Fat Girl Trenta-Sei
by Stephanie RogersI don’t know what the stars mean. I don’t know
why I stand underneath the black and stare
up at the pinprick light. I want so much to glow
in the dark, for everyone to see me, a pair
of fat, white thighs blinking in the moonlight
like their own flashing bulbs. I no longer like
why I stand underneath the black and stare,
when I’m so lonely the whites of my eyes
brim hot with fire, and my dark-brown hair
explodes into a red waterfall. I don’t tell lies
like this so often. But a man once took
my body, held it near him, while I looked
up at the pinprick light. I wanted so much to glow
like a meteor shooting across the skyscape,
breasts bare, nipples two knotted pink bows,
and that man’s fingertips swirling my scraped
kneecaps, tender as the rain on my tongue.
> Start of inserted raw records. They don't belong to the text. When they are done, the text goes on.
Lemma decideChange_step record t t' :
  let id := ak_AcknowledgementID (dn_Outcome record) in
  validAcknowledgementDecision record = true -> decideChange record t = Ok t' -> ack_wf t ->
  ack_wf t' /\ (forall k, k <> id -> view t' k = view t k) /\ ack_plans t' = ack_plans t
  /\ AckStep (view t id) (view t' id) /\ view t' id = Some (dn_Expected record, Settled (dn_Outcome record)).
Proof.
  cbn zeta. unfold validAcknowledgementDecision. intros Hv E W. unfold decideChange in E. result_hyps.
  set (outcome := dn_Outcome record) in *. set (id := ak_AcknowledgementID outcome) in *.
  match goal with E : ack_requests t !! id = Some ?r |- _ => rename r into row; rename E into Er end.
  match goal with p : (Z * AckTables)%type |- _ => destruct p as [n t1] end.
  match goal with E : updateRequests _ _ _ = Ok _ |- _ => apply updateRequests_Ok in E as (Hp & Hl & _ & Hr & _) end.
  match goal with E : insertProof _ _ _ = Ok _ |- _ => apply insertProof_Ok in E as (-> & Hn) end.
  rewrite Hp in Hn. bool_hyps.
  set (row' := decidedRow (ak_Status outcome) (FormatRFC3339 (dn_DecidedAt record)) row).
  assert (ak_Status outcome ∈ ["approved"; "rejected"; "expired"]) as Hin.
  { match goal with E : _ || _ || _ = true |- _ => apply orb_true_iff in E as [E|E]; [apply orb_true_iff in E as [E|E]|] end;
      bool_hyps; match goal with E : ak_Status outcome = _ |- _ => rewrite E end; set_solver. }
  destruct (pending_no_proof t id row (aw_row _ W _ _ Er)) as (_ & Hd & Hc); [done|].
  pose proof (aw_row _ W _ _ Er) as [Wk Wp Wl _].
  destruct (ack_wf_update t (setProofs (<[id := mkProofRow (ak_ProofDigest outcome) (ak_Status outcome) outcome
    (ak_ReceivedAt outcome)]> (ack_proofs t1)) t1) id row row') as [W' Hv]; try done.
  - intros k. cbn. rewrite Hr. destruct (decide (k = id)) as [->|Hk].
    + rewrite Er, lookup_insert_eq. cbn. rewrite bool_decide_refl. rewrite bool_decide_eq_true_2 by done. done.
    + rewrite lookup_insert_ne by done. rewrite (bool_decide_eq_false_2 (k = id)) by done. cbn. by destruct (ack_requests t !! k).
  - intros k Hk. cbn. by rewrite lookup_insert_ne, Hp.
  - constructor; cbn; [done|done|by rewrite Hl|]. rewrite lookup_insert_eq. cbn. repeat split; try done. congruence.
  - assert (view t id = Some (dn_Expected record, Open)) as V.
    { unfold view. rewrite Er. cbn. rewrite bool_decide_eq_true_2 by done. congruence. }
    assert (view (setProofs (<[id := mkProofRow (ak_ProofDigest outcome) (ak_Status outcome) outcome
      (ak_ReceivedAt outcome)]> (ack_proofs t1)) t1) id = Some (dn_Expected record, Settled outcome)) as V'.
    { unfold view. cbn. rewrite Hr, Er, lookup_insert_eq. cbn. rewrite bool_decide_refl.
      rewrite (bool_decide_eq_true_2 (kr_Status row = "pending")) by done. cbn. rewrite Hc.
      rewrite bool_decide_eq_false_2 by (intros Ex; rewrite Ex in Hin; set_solver).
      rewrite (bool_decide_eq_true_2 (@None string = None)) by done. congruence. }
    split_and!; [done|done|done| |done]. rewrite V, V'. by constructor.
Qed.

Lemma decideChange_lawful record :
  validAcknowledgementDecision record = true -> lawful (fun _ => decideChange record).
Proof.
  intros Hv _ t t' E W. destruct (decideChange_step _ _ _ Hv E W) as (W' & Ho & Hp & Hs & _).
  split; [done|]. by eapply evolves_at.
Qed.

Lemma consumeChange_lawful planID consumedAt : lawful (fun _ => consumeChange planID consumedAt).
Proof.
  intros _ t t' E W. unfold consumeChange in E. result_hyps.
  match goal with p : (Z * AckTables)%type |- _ => destruct p as [n t1] end. result_hyps.
  match goal with E : updateRequests _ _ _ = Ok _ |- _ => apply updateRequests_Ok in E as (Hp & Hl & Hs & Hr & _) end.
  set (hits := fun (_ : string) row => (kr_PlanID row == planID) && (kr_Status row == "approved") && (kr_ConsumedAt row == None)).
  change (forall k, ack_requests t' !! k = (fun row => if hits k row then consumedRow consumedAt row else row) <$> ack_requests t !! k) in Hr.
  change (1 = Z.of_nat (size (filter (fun kv => hits kv.1 kv.2 = true) (ack_requests t)))) in Hs.
  destruct (map_size_ne_0_lookup_1 (filter (fun kv => hits kv.1 kv.2 = true) (ack_requests t))) as (id & row & Ef); [lia|].
  apply map_lookup_filter_Some in Ef as [Er Eh]. cbn in Eh. pose proof Eh as Eh'. unfold hits in Eh'. bool_hyps.
  assert (forall k r, ack_requests t !! k = Some r -> k <> id -> hits k r = false) as Ho.
  { intros k r Ek Hk. apply not_true_iff_false. unfold hits. intros Eb. bool_hyps. apply Hk.
    eapply (aw_unique _ W); eauto. left. congruence. }
  pose proof (aw_row _ W _ _ Er) as [Wk Wp Wl Wpr].
  destruct (ack_proofs t !! id) as [p|] eqn:Epr; [|destruct Wpr; congruence].
  destruct Wpr as (E1 & E2 & E3 & E4 & E5 & E6 & E7).
  destruct (ack_wf_update t t' id row (consumedRow consumedAt row)) as [W' Hv]; try done.
  - intros k. rewrite Hr. destruct (decide (k = id)) as [->|Hk].
    + by rewrite Er, lookup_insert_eq; cbn; rewrite Eh.
    + rewrite lookup_insert_ne by done. destruct (ack_requests t !! k) eqn:Ek; [|done]. cbn. by rewrite (Ho k).
  - intros k Hk. by rewrite Hp.
  - constructor; cbn; [done|done|by rewrite Hl|]. rewrite Hp, Epr. repeat split; try done. congruence.
  - split; [done|]. apply (evolves_at _ _ id); [done| |done].
    unfold view. rewrite Hr, Er, Hp, Epr. cbn. rewrite Eh. cbn.
    rewrite bool_decide_eq_false_2 by congruence. rewrite bool_decide_eq_true_2 by done. constructor. congruence.
Qed.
It doesn’t matter that I’ve always wanted to bang
in the dark, for everyone to see me, a flare
of brown eyes searching the black all around
for signs of my body. Sometimes it scares
the trees, the insects battling the grass, bound
by the blades, like my body. I don’t remember
how the cuts feel anymore or how a pair
of fat, white thighs blinking in the moonlight
busted all the lamplight in the room. And, now
we’re in a room? Listen. Please touch my
body. That’s all I wanted to say. Grab the clouds
down from the sky and free them. I know
my breasts feel, in a lovely way, like light,
like their own flashing bulbs. I no longer like
that the sky can hear me, that the wind can break
my mind down to pieces. What I mean is a lie.
What I mean is new. What I mean is so naked
I can’t even open my fat mouth to breathe.
Touch me. Turn me to the stars that won’t leave.